Рубрики
Критика

Маша и экзот (Модное театральное шоу глазами литературного критика)

…Когда он потрогал меня сквозь еловую тьму, я почувствовала, что в руку мне что-то положили, и вообразила, что избрана. Но вот из леса вышла моя подруга — и тоже с запиской в руке. Тексты расходились, в елках гулял одинокий шепот: «Маша!..» — и только тут я вспомнила, какие странные, африканские глаза были у моего Дубровского.

Спектакль «Черный Русский», развернутый режиссером Максимом Диденко в самом центре Москвы, на двух этажах розовеющего в сумерках особняка, критики называют «иммерсивным», а исполнители — попроще: «путешествием по усадьбе». Путешествие — потому что здесь приглашают пройти по коридору, подняться в бальную залу, затеряться в лесу: спектакль не выходит на сцену, а превращает в сценическое пространство каждую комнату особняка, и не идет к зрителю, а наоборот, требует поспевать за собой, не упуская из виду проводника в черной робе. Иммерсивный — потому что здесь недостаточно просто смотреть: это не зрелище, а погружение (immersion), и спектакль начинается с глубокой паузы в двух нижних комнатах особняка, где каждый может вволю побродить в зеркальной темноте разбойничьего леса или отведать темных яств на черном пиру. Идут поминки, передняя выложена еловыми ветками, и служительница в черных перчатках не торопясь нарезает багровую колбасу возле подсолнечника с оборванными лепестками, похожего разом на срубленную голову и блюдо, на котором ее поднесут.
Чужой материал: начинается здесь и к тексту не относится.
(** Every control packet a node builds (HELLO, WHOIS, OK(HELLO), RENDEZVOUS) reaches its
    addressee intact: a buffer below the builder's size check is refused with [TooShort], and
    in any other buffer the packet laid down is authenticated and decrypted under the shared
    secret to the very header that was written (id, destination, source, suite, verb), with a
    payload that parses to what the builder was asked to say. *)
Theorem control_packets_accepted (c : Control) (our : Identity) (dest ss buf : bytes) (now : Z) :
  Ident.public_wf (public_only our) -> len dest = 5 -> len ss = 48 -> u64_ok now -> control_ok c ->
  if len buf <? control_need c
  then build c our dest ss now buf = Err (TooShort (control_need c) (len buf))
  else exists q payload, build c our dest ss now buf = Ok (len q, q ++ drop (length q) buf) /\
    sealed ss now dest (id_address our) (control_suite c) (control_verb c) payload q /\
    control_reads c our now payload.
Proof.
  intros Hid Hd Hss Hnow Hc. pose proof Hid as [((Hs & _) & _) _]. cbn [id_address public_only] in Hs.
  destruct c as [phys wid wts|l|pid echo|peer target]; unfold build; cbn [control_need control_ok] in *.
  - destruct Hc as (Ha & Hwid & Hwts). pose proof (hello_of_wf _ _ _ _ _ Hid Ha Hnow Hwid Hwts) as Hw.
    destruct (_ <? _) eqn:Hb.
    { do 2 apply wbind_err. unfold wneed, ZT_PROTO_MIN_PACKET_LENGTH. change (28 + 128) with 156. by rewrite Hb. }
    destruct (build_hello_sealed our dest phys ss now wid wts buf Hw Hd Hs Hss) as (q & tl & Htl & Hq & Hsq & Hr); [lia|].
    exists q. eexists. split; [rewrite (wbind_ok _ _ _ _ _ Hr); done|]. split; [exact Hsq|].
    eexists. apply HelloP.hello_deserialize_encode; [done|lia].
  - destruct (build_whois_sealed our dest l ss now buf Hss Hd Hs Hc) as [Hshort Hfit].
    destruct (_ <? _) eqn:Hb; [apply wbind_err, Hshort; lia|]. destruct Hfit as (q & Hr & Hsq); [lia|].
    exists q, (concat l). split_and!; [by rewrite (wbind_ok _ _ _ _ _ Hr)|exact Hsq|].
    exact (@pc_roundtrip _ WhoisP.request_codec (WhoisP.mkReq l) Hc).
  - assert (OkP.wf (ok_hello pid echo)) as Hw by (destruct Hc; split_and!; done).
    destruct (build_ok_hello_sealed our dest pid echo ss now buf Hss Hd Hs Hw) as [Hshort Hfit].
    destruct (_ <? _) eqn:Hb; [apply Hshort; lia|]. destruct Hfit as (q & Hr & Hsq); [lia|].
    exists q, (OkP.encode (ok_hello pid echo)). split_and!; [exact Hr|exact Hsq|by apply OkP.okmsg_deserialize_encode].
  - destruct (build_rendezvous_sealed our dest peer target ss now buf Hss Hd Hs Hc) as [Hshort Hfit].
    destruct (_ <? _) eqn:Hb; [apply Hshort; lia|]. destruct Hfit as (q & Hr & Hsq); [lia|].
    exists q, (RendezvousP.encode (RendezvousP.mk (b8 0) peer target)).
    split_and!; [exact Hr|exact Hsq|exact (@pc_roundtrip _ RendezvousP.codec (RendezvousP.mk (b8 0) peer target) Hc)].
Qed.
End Sealed.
Мы вступаем во вселенную черного и красного, построенную по мотивам незаконченного романа Пушкина о том, как дикость нравов и несправедливость социального порядка в барской России толкнула благородного юношу на преступный путь. «А от “Дубровского” там что-нибудь осталось?» — спросили меня непосвященные. «Конечно, — отвечала я, — там их три». Романтический Владимир Дубровский в романе Пушкина слишком много берет на себя — и слишком мало делает. Мы видим его героем застольных анекдотов о том, как глава повстанцев из погорелого имения, захваченного самодуром-соседом с угодливого согласия продажного суда, карает вороватых приказчиков и опекает вдов. Но когда дело в романе доходит до решительного поединка во имя спасения возлюбленной Дубровского, оказывается, что дерется не он, а незаконнорожденный сынок Троекурова с вихрастым подростком из разбойничьей шайки.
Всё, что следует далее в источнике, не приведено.